-- Given entries follows --

(* ===== verification/HostReader.v ===== *)
(** * Reading and writing the packed host layouts

    What [rclweb/src/types/host_value.rs] and [rclweb/src/host/batch.rs] do to
    their buffers: the bound check before a field, the little-endian fields and
    counted texts, and the field writers.  A reader is a state transformer over
    the offset into the input; a length that wraps [usize] wraps here.  [reads]
    composes round trips, [decodes] and [fits] the safety of decoding any input. *)

From S2P Require Import Prelude Utf8.

(** ** Fields *)

(** [v as u8] and [v.to_le_bytes()] of a signed integer. *)
Definition signed_le (n : nat) (v : Z) : bytes := to_le n (as_unsigned (8 * Z.of_nat n) v).
Definition flag (b : bool) : bytes := [if b then 1 else 0].

Section Reader.
Context `{Target} {E : Type}.

(** The state is [*offset], the argument [bytes]. *)
Definition Read (A : Type) : Type := bytes -> SM Z E A.

(** [if *offset + n > bytes.len() { return Err(truncated); }]. *)
Definition need (truncated : E) (n : Z) : Read unit := fun bs =>
  offset <~ gets id ;;
  if blen bs <? usize_add offset n then throw truncated else ret tt.

(** [bytes[*offset..*offset + n]], then [*offset += n]; out of range it panics. *)
Definition take_bytes (n : Z) : Read bytes := fun bs =>
  offset <~ gets id ;;
  s <~ lift (slice bs offset (usize_add offset n)) ;;
  modify (fun _ => usize_add offset n) ;;~
  ret s.

(** [bytes[*offset]], then [*offset += 1]. *)
Definition take_byte : Read Z := fun bs =>
  offset <~ gets id ;;
  b <~ lift (index bs offset) ;;
  modify (fun _ => usize_add offset 1) ;;~
  ret b.

(** [from_le_bytes] of the next [n] bytes. *)
Definition take_le (n : Z) : Read Z := fun bs => s <~ take_bytes n bs ;; ret (of_le s).
Definition take_signed (n : Z) : Read Z := fun bs => v <~ take_le n bs ;; ret (as_signed (8 * n) v).

(** [str::from_utf8] of the next [n] bytes; [invalid] is the error for other bytes. *)
Definition take_text (invalid : E) (n : Z) : Read bytes := fun bs =>
  offset <~ gets id ;;
  s <~ lift (slice bs offset (usize_add offset n)) ;;
  (if utf8_valid s then ret tt else throw invalid) ;;~
  modify (fun _ => usize_add offset n) ;;~
  ret s.

(** [*offset += n] over padding. *)
Definition skip (n : Z) : Read unit := fun _ => modify (fun offset => usize_add offset n).

(** [for _ in 0..n { acc.push(m) }]. *)
Fixpoint repeated {A} (m : Read A) (n : nat) (acc : list A) (bs : bytes) : SM Z E (list A) :=
  match n with
  | O => ret acc
  | S n' => x <~ m bs ;; repeated m n' (acc ++ [x]) bs
  end.

End Reader.
Arguments Read E A : clear implicits.

(** A text with a 16-bit length. *)
Definition text16 (s : bytes) : Prop := utf8_valid s = true /\ blen s <= 65535.

(** ** Round trips *)

Section Reads.
Context `{Target} {E : Type}.
#[local] Abbreviation Read := (Read E).

(** [m] reads [a] off the encoding [s], wherever it stands. *)
Definition reads {A} (m : Read A) (s : bytes) (a : A) : Prop :=
  forall pre post, blen (pre ++ s ++ post) <= isize_max ->
    m (pre ++ s ++ post) (blen pre) = (Ok a, blen pre + blen s).

Lemma reads_ret {A} (a : A) : reads (fun _ => ret a) [] a.
Proof. intros pre post _. unfold ret. f_equal. rewrite blen_nil. lia. Qed.

Lemma reads_bind {A B} (m : Read A) (k : A -> Read B) s1 s2 a b :
  reads m s1 a -> reads (k a) s2 b -> reads (fun bs => x <~ m bs ;; k x bs) (s1 ++ s2) b.
Proof.
  intros Hm Hk pre post Hl. unfold bind. rewrite <- (app_assoc s1) in *. rewrite (Hm pre (s2 ++ post)) by done.
  specialize (Hk (pre ++ s1) post). rewrite <- !app_assoc, (blen_app pre s1) in Hk.
  rewrite Hk by done. rewrite blen_app. f_equal. lia.
Qed.

(** The last read of a sequence. *)
Lemma reads_last {A B} (m : Read A) (k : A -> Read B) s a b :
  reads m s a -> reads (k a) [] b -> reads (fun bs => x <~ m bs ;; k x bs) s b.
Proof. intros Hm Hk. rewrite <- (app_nil_r s). by eapply reads_bind. Qed.

Lemma reads_need {B} e n (k : Read B) s b :
  0 <= n <= blen s -> reads k s b -> reads (fun bs => need e n bs ;;~ k bs) s b.
Proof.
  intros Hn Hk pre post Hl. pose proof isize_le_usize. pose proof (blen_nonneg pre). pose proof (blen_nonneg post).
  pose proof Hl as Hl'. rewrite !blen_app in Hl'. unfold need, bind at 1, bind at 1, gets, id. usz.
  rewrite !blen_app. destruct (Z.ltb_spec (blen pre + (blen s + blen post)) (blen pre + n)); [lia |]. by apply Hk.
Qed.

Lemma reads_take n s : blen s = n -> reads (take_bytes n) s s.
Proof.
  intros <- pre post Hl. pose proof isize_le_usize. pose proof (blen_nonneg pre). pose proof (blen_nonneg post).
  pose proof (blen_nonneg s). pose proof Hl as Hl'. rewrite !blen_app in Hl'. unfold take_bytes, bind, gets, lift, modify, id, ret. usz.
  rewrite slice_ok by (rewrite ?blen_app; lia). f_equal. f_equal.
  apply sub_list_mid. lia.
Qed.

Lemma reads_skip n s : blen s = n -> reads (skip n) s tt.
Proof.
  intros <- pre post Hl. pose proof isize_le_usize. pose proof (blen_nonneg pre). pose proof (blen_nonneg post).
  pose proof (blen_nonneg s). pose proof Hl as Hl'. rewrite !blen_app in Hl'. unfold skip, modify. by usz.
Qed.

Lemma reads_byte b : is_byte b -> reads take_byte [b] b.
Proof.
  intros Hb pre post Hl. pose proof isize_le_usize. pose proof (blen_nonneg pre). pose proof (blen_nonneg post).
  pose proof Hl as Hl'. rewrite !blen_app, blen_single in Hl'.
  unfold take_byte, bind, gets, lift, modify, id, ret. usz. by rewrite (index_app_mid pre b post).
Qed.

Lemma reads_le n v : 0 <= v < 256 ^ Z.of_nat n -> reads (take_le (Z.of_nat n)) (to_le n v) v.
Proof.
  intros Hv. unfold take_le. eapply reads_last; [apply reads_take, blen_to_le |].
  rewrite of_le_to_le by done. apply reads_ret.
Qed.

Lemma reads_signed n w v :
  w = 8 * Z.of_nat n -> 1 <= w -> is_signed w v -> reads (take_signed (Z.of_nat n)) (signed_le n v) v.
Proof.
  intros -> Hw Hv. unfold take_signed. eapply reads_last.
  - unfold signed_le. apply reads_le. pose proof (as_unsigned_range (8 * Z.of_nat n) v ltac:(lia)) as Hr.
    unfold is_unsigned in Hr. by rewrite Z.pow_mul_r in Hr by lia.
  - rewrite as_signed_unsigned by done. apply reads_ret.
Qed.

Lemma reads_text e s : utf8_valid s = true -> reads (take_text e (blen s)) s s.
Proof.
  intros Hu pre post Hb. pose proof isize_le_usize. pose proof (blen_nonneg pre). pose proof (blen_nonneg post). pose proof (blen_nonneg s).
  pose proof Hb as Hb'. rewrite !blen_app in Hb'. unfold take_text, bind, gets, lift, modify, id, ret. usz.
  rewrite slice_ok by (rewrite ?blen_app; lia). rewrite (sub_list_mid pre s post) by lia. by rewrite Hu.
Qed.

Lemma reads_flag b : reads (fun bs => x <~ take_byte bs ;; ret (negb (x =? 0))) (flag b) b.
Proof. eapply reads_last; [apply reads_byte; by destruct b | destruct b; apply reads_ret]. Qed.

Lemma reads_assoc {A B C} (m : Read A) (f : A -> Read B) (g : B -> Read C) s c :
  reads (fun bs => x <~ m bs ;; y <~ f x bs ;; g y bs) s c -> reads (fun bs => y <~ (x <~ m bs ;; f x bs) ;; g y bs) s c.
Proof.
  intros Hm pre post Hb. rewrite <- (Hm pre post Hb). unfold bind. by destruct (m _ _) as [[] ?].
Qed.

Lemma reads_group {A B C} (m : Read A) (f : A -> Read B) (g : B -> Read C) s c :
  reads (fun bs => y <~ (x <~ m bs ;; f x bs) ;; g y bs) s c -> reads (fun bs => x <~ m bs ;; y <~ f x bs ;; g y bs) s c.
Proof.
  intros Hm pre post Hb. rewrite <- (Hm pre post Hb). unfold bind. by destruct (m _ _) as [[] ?].
Qed.

(** The end of a record: what was read is the record's fields. *)
Lemma reads_done {A} (a b : A) : a = b -> reads (fun _ => ret a) [] b.
Proof. intros ->. apply reads_ret. Qed.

-- Given entries concluded --

*What is being asked*: From the entries above, extract only the lines running from the one containing "rewrite !blen_app. destruct" through the one containing "rewrite slice_ok by (rewrite ?blen_app; lia). f_equal.", inclusive.

*Reply*:
  rewrite !blen_app. destruct (Z.ltb_spec (blen pre + (blen s + blen post)) (blen pre + n)); [lia |]. by apply Hk.
Qed.

Lemma reads_take n s : blen s = n -> reads (take_bytes n) s s.
Proof.
  intros <- pre post Hl. pose proof isize_le_usize. pose proof (blen_nonneg pre). pose proof (blen_nonneg post).
  pose proof (blen_nonneg s). pose proof Hl as Hl'. rewrite !blen_app in Hl'. unfold take_bytes, bind, gets, lift, modify, id, ret. usz.
  rewrite slice_ok by (rewrite ?blen_app; lia). f_equal. f_equal.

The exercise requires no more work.